Entries provided »
Definition get_instance_type_info (instance_type : string) : M (option Float.float) :=
  try_except
    (call (lookup instance_type))
    (fun e =>
       print ("Error getting pricing for " ++ instance_type ++ ": " ++ str_exn e) ;;;
       ret None).


End Lookup.

(** A price item of the usual shape: the first on-demand term, its first
    price dimension and the price per unit of that dimension, with any
    further terms, dimensions and other members around them. *)
Definition price_item_of (term_key dimension_key : string)
  (price_per_unit : list (string * json))
  (other_dimension_members other_dimensions other_term_members other_terms : list (string * json))
  : json :=
  JObj [("terms",
         JObj [("OnDemand",
                JObj ((term_key,
                       JObj (("priceDimensions",
                              JObj ((dimension_key,
                                     JObj (("pricePerUnit", JObj price_per_unit)
                                             :: other_dimension_members))
                                      :: other_dimensions))
                               :: other_term_members))
                        :: other_terms))])].

End Pricing.

(** ** Python text methods

    On the UTF-8 encoding of the text.  A character starts at every byte
    that is not a continuation byte; the ASCII characters are single bytes
    and occur nowhere else. *)

Module Text.
(** The log after one step: the old log, or the old log followed by one
    call for the user handled, made with the digest of that user's unsent
    items. *)
Lemma digest_user_log pytz send utc_now (st : Db * list Delivery) user :
  (digest_user pytz send utc_now st user).2 = st.2
  ∨ (user_time_str pytz utc_now user = Some (digest_time user)
     ∧ get_unsent_tasks (user_id user) st.1 ≠ []
     ∧ (digest_user pytz send utc_now st user).2
       = st.2 ++ [mkDelivery (user_id user)
                    (digest_body (get_unsent_tasks (user_id user) st.1))
                    (send (user_id user)
                       (digest_body (get_unsent_tasks (user_id user) st.1)))]).
Proof.
  destruct (digest_user_dec pytz utc_now st user) as [[Hm Hn]|Hskip].
  - right. split; [done|]. split; [done|].
    rewrite digest_user_fires by done.
    by destruct (send (user_id user) _).
  - left. by rewrite digest_user_skips.
Qed.

(** The messages of a sweep over the users [l], started in a state whose
    log mentions none of them: the recipients are distinct, and each message
    is the digest of the unsent items its recipient had in [db]. *)
Lemma sweep_log_described pytz send utc_now db
    (described : Delivery → Prop) (l : list User) (st : Db * list Delivery) :
  (∀ user, user ∈ users db →
     user_time_str pytz utc_now user = Some (digest_time user) →
     get_unsent_tasks (user_id user) db ≠ [] →
     described
       (mkDelivery (user_id user)
          (digest_body (get_unsent_tasks (user_id user) db))
          (send (user_id user)
             (digest_body (get_unsent_tasks (user_id user) db))))) →
  NoDup (user_id <$> l) →
  (∀ user, user ∈ l → user ∈ users db) →
  NoDup (id <$> tasks st.1) →
  (∀ user, user ∈ l →
     get_unsent_tasks (user_id user) st.1 = get_unsent_tasks (user_id user) db) →
  (∀ d, d ∈ st.2 → chat_id d ∉ user_id <$> l) →
  NoDup (chat_id <$> st.2) → Forall described st.2 →
  NoDup (chat_id <$> (fold_left (digest_user pytz send utc_now) l st).2)
  ∧ Forall described (fold_left (digest_user pytz send utc_now) l st).2.
Proof.
  intros Hdesc. revert st.
  induction l as [|u l IH]; intros st Hl Hin Hids Hsame Hfresh Hnd Hall;
    [done|].
  rewrite fmap_cons in Hl. apply NoDup_cons in Hl as [Hu Hl].
  assert (Hfresh_u : ∀ d, d ∈ st.2 → chat_id d ≠ user_id u).
  { intros d Hd Heq. apply (Hfresh d Hd). rewrite fmap_cons, Heq. left. }
  simpl. apply IH; clear IH.
  - exact Hl.
  - intros user Huser. apply Hin. by right.
  - by rewrite digest_user_ids.
  - intros user Huser. rewrite digest_user_keeps_other; [|done|].
    + apply Hsame. by right.
    + intros Heq. apply Hu. rewrite Heq. by apply list_elem_of_fmap_2.
  - intros d Hd.
    destruct (digest_user_log pytz send utc_now st u) as [Hlog|(_ & _ & Hlog)];
      rewrite Hlog in Hd.
    + intros Hd'. apply (Hfresh d Hd). rewrite fmap_cons. by right.
    + apply elem_of_app in Hd as [Hd|Hd].
      * intros Hd'. apply (Hfresh d Hd). rewrite fmap_cons. by right.
      * apply list_elem_of_singleton in Hd as ->. exact Hu.
  - destruct (digest_user_log pytz send utc_now st u) as [Hlog|(_ & _ & Hlog)];
      rewrite Hlog; [done|].
    rewrite fmap_app. apply NoDup_app. split; [done|].
    split; [|apply NoDup_singleton].
    intros c Hc ->%list_elem_of_singleton.
    apply list_elem_of_fmap in Hc as (d & Heq & Hd).
    by apply (Hfresh_u d Hd).
  - destruct (digest_user_log pytz send utc_now st u) as [Hlog|(Hm & Hn & Hlog)];
      rewrite Hlog; [done|].
    apply Forall_app. split; [done|]. apply Forall_singleton.
    rewrite (Hsame u) in * by left.
    apply Hdesc; [apply Hin; left | done..].
Qed.



(** * Further properties of the settings commands *)

(** X18: a token command with a non-empty first argument, for an existing
    account, stores that argument in its one column and answers "saved": the
    account reads back as before with the column set, and every other
    account reads as before. Without an argument the command answers with
    its usage line and changes nothing. *)
Theorem token_commands_store_first_argument uid token rest db r :
  select_user uid db = Some r → Py.truthy token = true →
  let todoist := Commands.set_todoist uid (token :: rest) db in
  let notion := Commands.set_notion uid (token :: rest) db in
  let page := Commands.set_notion_page uid (token :: rest) db in
  (todoist.2 = [Commands.TodoistSaved]
   ∧ select_user uid todoist.1 = Some (assign r (set_todoist_token token))
   ∧ ∀ v, v ≠ uid → select_user v todoist.1 = select_user v db)
  ∧ (notion.2 = [Commands.NotionSaved]
     ∧ select_user uid notion.1 = Some (assign r (set_notion_token token))
     ∧ ∀ v, v ≠ uid → select_user v notion.1 = select_user v db)
  ∧ (page.2 = [Commands.NotionPageSaved]
     ∧ select_user uid page.1 = Some (assign r (set_notion_page_id token))
     ∧ ∀ v, v ≠ uid → select_user v page.1 = select_user v db)
  ∧ Commands.set_todoist uid [] db = (db, [Commands.TodoistUsage])
  ∧ Commands.set_notion uid [] db = (db, [Commands.NotionUsage])
  ∧ Commands.set_notion_page uid [] db = (db, [Commands.NotionPageUsage]).
Proof.
  intros Hr Htoken todoist notion page.
  assert (Hcol : ∀ column usage saved,
    (∀ r0, user_id (assign r0 (column token)) = user_id r0) →
    let out := Commands.set_column column usage saved uid (token :: rest) db in
    out.2 = [saved]
    ∧ select_user uid out.1 = Some (assign r (column token))
    ∧ ∀ v, v ≠ uid → select_user v out.1 = select_user v db).
  { intros column usage saved Hid out. unfold out, Commands.set_column.
    cbn [head]. rewrite Htoken. cbn [negb update_user fst snd].
    split; [done|]. split.
    - unfold select_user; cbn [users fold_left].
      by apply (select_user_update uid (λ r0, assign r0 (column token))).
    - intros v Hv. unfold select_user; cbn [users fold_left].
      by apply (select_user_update_other uid v
                  (λ r0, assign r0 (column token))). }
  split; [by apply Hcol|]. split; [by apply Hcol|]. split; [by apply Hcol|].
  done.
Qed.

Lemma token_commands_store_first_argument_witness :
  select_user "1003" (Commands.set_todoist "1003" ["tok_1"] Samples.db1).1
  = Some (mkUser "1003" None 4 "free" (Some "tok_1") None None "18:00" "UTC").
Proof.
  destruct (token_commands_store_first_argument "1003" "tok_1" []
              Samples.db1 Samples.carol eq_refl eq_refl)
    as ((_ & Hstored & _) & _).
  exact Hstored.
Defined.

(** X19: the settings commands do not create the account. For a user id
    that is not in the store, each of them, given a value it accepts,
    answers that the value was saved and leaves the store exactly as it was:
    the setting is lost. *)
Theorem settings_of_unknown_account_are_lost pytz uid value db :
  select_user uid db = None → Py.truthy value = true →
  Commands.set_todoist uid [value] db = (db, [Commands.TodoistSaved])
  ∧ Commands.set_notion uid [value] db = (db, [Commands.NotionSaved])
  ∧ Commands.set_notion_page uid [value] db = (db, [Commands.NotionPageSaved])
  ∧ (is_Some (Datetime.strptime_HM value) →
     set_digest uid [value] db = (db, [DigestSet value]))
  ∧ (is_Some (pytz value) →
     Bot.set_timezone pytz uid [value] db = (db, [TimezoneSet value])).
Proof.
  intros Habs Hvalue.
  assert (Hnoop : ∀ a, update_user uid [a] db = Returned db).
  { intros a. unfold update_user. f_equal.
    rewrite update_absent_rows by (by apply select_user_None).
    by destruct db. }
  unfold Commands.set_todoist, Commands.set_notion, Commands.set_notion_page,
    Commands.set_column, set_digest, Bot.set_timezone.
  cbn [head]. rewrite Hvalue. cbn [negb]. rewrite !Hnoop.
  repeat split; try done.
  - intros [hm Hhm]. by rewrite Hhm.
  - intros [tz Htz]. by rewrite Htz.
Qed.

Lemma settings_of_unknown_account_are_lost_witness :
  set_digest "9999" ["18:30"] Samples.db1
  = (Samples.db1, [DigestSet "18:30"]).
Proof.
  destruct (settings_of_unknown_account_are_lost Samples.iana_excerpt "9999"
              "18:30" Samples.db1 eq_refl eq_refl) as (_ & _ & _ & Hdigest & _).
  apply Hdigest. by eexists.
Defined.

Lemma in_range_bounds lo hi c :
  Datetime.in_range lo hi c = true →
  Z.of_nat lo - 48 ≤ Datetime.digit_val c ≤ Z.of_nat hi - 48.
Proof.
  unfold Datetime.in_range, Datetime.digit_val.
  intros [H1 H2]%andb_true_iff.
  apply Nat.leb_le in H1, H2. lia.
Qed.

Lemma is_digit_bounds c :
  Datetime.is_digit c = true → 0 ≤ Datetime.digit_val c ≤ 9.
Proof. intros H. by apply (in_range_bounds 48 57 c) in H. Qed.

Lemma hour_alternatives_range s v r :
  (v, r) ∈ Datetime.hour_alternatives s →
  0 ≤ v ≤ 23 ∧ (String.length r < String.length s ≤ String.length r + 2)%nat.
Proof.
  unfold Datetime.hour_alternatives.
  destruct s as [|a [|b s]].
  - by intros ?%elem_of_nil.
  - destruct (Datetime.is_digit a) eqn:Ea; [|by intros ?%elem_of_nil].
    intros [= -> ->]%list_elem_of_singleton.
    apply is_digit_bounds in Ea. simpl. lia.
  - rewrite !elem_of_app. intros [H|[H|H]].
    + destruct (Ascii.eqb a "2" && Datetime.in_range 48 51 b) eqn:E;
        [|by apply elem_of_nil in H].
      apply list_elem_of_singleton in H as [= -> ->].
      apply andb_true_iff in E as [_ E]. apply in_range_bounds in E.
      simpl in *. lia.
    + destruct (Datetime.in_range 48 49 a && Datetime.is_digit b) eqn:E;
        [|by apply elem_of_nil in H].
      apply list_elem_of_singleton in H as [= -> ->].
      apply andb_true_iff in E as [Ea Eb].
      apply in_range_bounds in Ea. apply is_digit_bounds in Eb.
      simpl in *. lia.
    + destruct (Datetime.is_digit a) eqn:Ea; [|by apply elem_of_nil in H].
      apply list_elem_of_singleton in H as [= -> ->].
      apply is_digit_bounds in Ea. simpl. lia.
Qed.

Lemma minute_alternatives_range s v r :
  (v, r) ∈ Datetime.minute_alternatives s →
  0 ≤ v ≤ 59 ∧ (String.length r < String.length s ≤ String.length r + 2)%nat.
Proof.
  unfold Datetime.minute_alternatives.
  destruct s as [|a [|b s]].
  - by intros ?%elem_of_nil.
  - destruct (Datetime.is_digit a) eqn:Ea; [|by intros ?%elem_of_nil].
    intros [= -> ->]%list_elem_of_singleton.
    apply is_digit_bounds in Ea. simpl. lia.
  - rewrite !elem_of_app. intros [H|H].
    + destruct (Datetime.in_range 48 53 a && Datetime.is_digit b) eqn:E;
        [|by apply elem_of_nil in H].
      apply list_elem_of_singleton in H as [= -> ->].
      apply andb_true_iff in E as [Ea Eb].
      apply in_range_bounds in Ea. apply is_digit_bounds in Eb.
      simpl in *. lia.
    + destruct (Datetime.is_digit a) eqn:Ea; [|by apply elem_of_nil in H].
      apply list_elem_of_singleton in H as [= -> ->].
      apply is_digit_bounds in Ea. simpl. lia.
Qed.



Lemma strptime_padded h m :
  0 ≤ h < 24 → 0 ≤ m < 60 →
  Datetime.strptime_HM (Py.zfill 2 h ++ ":" ++ Py.zfill 2 m)%string
  = Some (h, m).
Proof.
  intros Hh Hm.
  assert (Hall :
    forallb (λ i, forallb (λ j,
      match Datetime.strptime_HM
              (Py.zfill 2 (Z.of_nat i) ++ ":" ++ Py.zfill 2 (Z.of_nat j))%string
      with
      | Some (h', m') => (h' =? Z.of_nat i) && (m' =? Z.of_nat j)
      | None => false
      end) (seq 0 60)) (seq 0 24) = true) by (vm_compute; reflexivity).
  rewrite forallb_forall in Hall.
  specialize (Hall (Z.to_nat h)). rewrite forallb_forall in Hall.
  specialize (Hall ltac:(apply in_seq; lia) (Z.to_nat m)
                   ltac:(apply in_seq; lia)).
  rewrite !Z2Nat.id in Hall by lia.
  destruct (Datetime.strptime_HM _) as [[h' m']|]; [|done].
  apply andb_true_iff in Hall as [H1 H2].
  apply Z.eqb_eq in H1, H2. by subst.
Qed.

Exercise » Within the material above, extract exactly the lines that start at the line containing "assert (Hfresh_u : ∀" and stop after the line containing "- destruct (digest_user_log pytz send utc_now st u) as [Hlog|(_", and only those.

Task result »
  assert (Hfresh_u : ∀ d, d ∈ st.2 → chat_id d ≠ user_id u).
  { intros d Hd Heq. apply (Hfresh d Hd). rewrite fmap_cons, Heq. left. }
  simpl. apply IH; clear IH.
  - exact Hl.
  - intros user Huser. apply Hin. by right.
  - by rewrite digest_user_ids.
  - intros user Huser. rewrite digest_user_keeps_other; [|done|].
    + apply Hsame. by right.
    + intros Heq. apply Hu. rewrite Heq. by apply list_elem_of_fmap_2.
  - intros d Hd.
    destruct (digest_user_log pytz send utc_now st u) as [Hlog|(_ & _ & Hlog)];
      rewrite Hlog in Hd.
    + intros Hd'. apply (Hfresh d Hd). rewrite fmap_cons. by right.
    + apply elem_of_app in Hd as [Hd|Hd].
      * intros Hd'. apply (Hfresh d Hd). rewrite fmap_cons. by right.
      * apply list_elem_of_singleton in Hd as ->. exact Hu.
  - destruct (digest_user_log pytz send utc_now st u) as [Hlog|(_ & _ & Hlog)];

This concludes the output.